▸ PROBLEM DETAILS: From the listing below, set down exactly each line beginning with the one containing "al_windows : list (list Z);" and ending with the last.

----- INFORMATION SUPPLIED

Record AlertState := mkAlertState {
  al_windows : list (list Z);
  al_prev_need : gmap str Z;
  al_trackers : list LogMtimeTracker;
}.

(** The alerts of one sample.  There is a window for each process; the folders
    come in the order of a hash map. *)
Definition check_alerts (args : AlertArgs) (interval : f64) (procs : list ProcSample) (api : ApiSample)
    (log_sizes : list Z) (metas : list (option (Z * Z))) (now : Z) (s : AlertState) : list Alert * AlertState :=
  let procs' := imap (fun i pw => check_process args interval i pw.1 pw.2) (zip procs (al_windows s)) in
  let '(backlog, prev) := foldl check_backlog ([], al_prev_need s) (map_to_list (as_per_folder_need_files api)) in
  let sizes := concat (imap (fun i n => if aa_log_alert_mb args <? n then [LogTooBig i n] else []) log_sizes) in
  let silence := imap (fun i mt => check_silence (aa_log_silent_secs args) now i mt.1 mt.2) (zip metas (al_trackers s)) in
  (concat procs'.*1 ++ backlog ++ sizes ++ concat silence.*1, mkAlertState procs'.*2 prev silence.*2).

(** ** Every line is counted once *)

(** What a line reports: the first marker it has. *)
Inductive LineKind := ScanDone | ScanStart | PullDone | PullStart | InvalidSeen | OtherLine.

----------

▸ ANSWER AREA:
  al_windows : list (list Z);
  al_prev_need : gmap str Z;
  al_trackers : list LogMtimeTracker;
}.

(** The alerts of one sample.  There is a window for each process; the folders
    come in the order of a hash map. *)
Definition check_alerts (args : AlertArgs) (interval : f64) (procs : list ProcSample) (api : ApiSample)
    (log_sizes : list Z) (metas : list (option (Z * Z))) (now : Z) (s : AlertState) : list Alert * AlertState :=
  let procs' := imap (fun i pw => check_process args interval i pw.1 pw.2) (zip procs (al_windows s)) in
  let '(backlog, prev) := foldl check_backlog ([], al_prev_need s) (map_to_list (as_per_folder_need_files api)) in
  let sizes := concat (imap (fun i n => if aa_log_alert_mb args <? n then [LogTooBig i n] else []) log_sizes) in
  let silence := imap (fun i mt => check_silence (aa_log_silent_secs args) now i mt.1 mt.2) (zip metas (al_trackers s)) in
  (concat procs'.*1 ++ backlog ++ sizes ++ concat silence.*1, mkAlertState procs'.*2 prev silence.*2).

(** ** Every line is counted once *)

(** What a line reports: the first marker it has. *)
Inductive LineKind := ScanDone | ScanStart | PullDone | PullStart | InvalidSeen | OtherLine.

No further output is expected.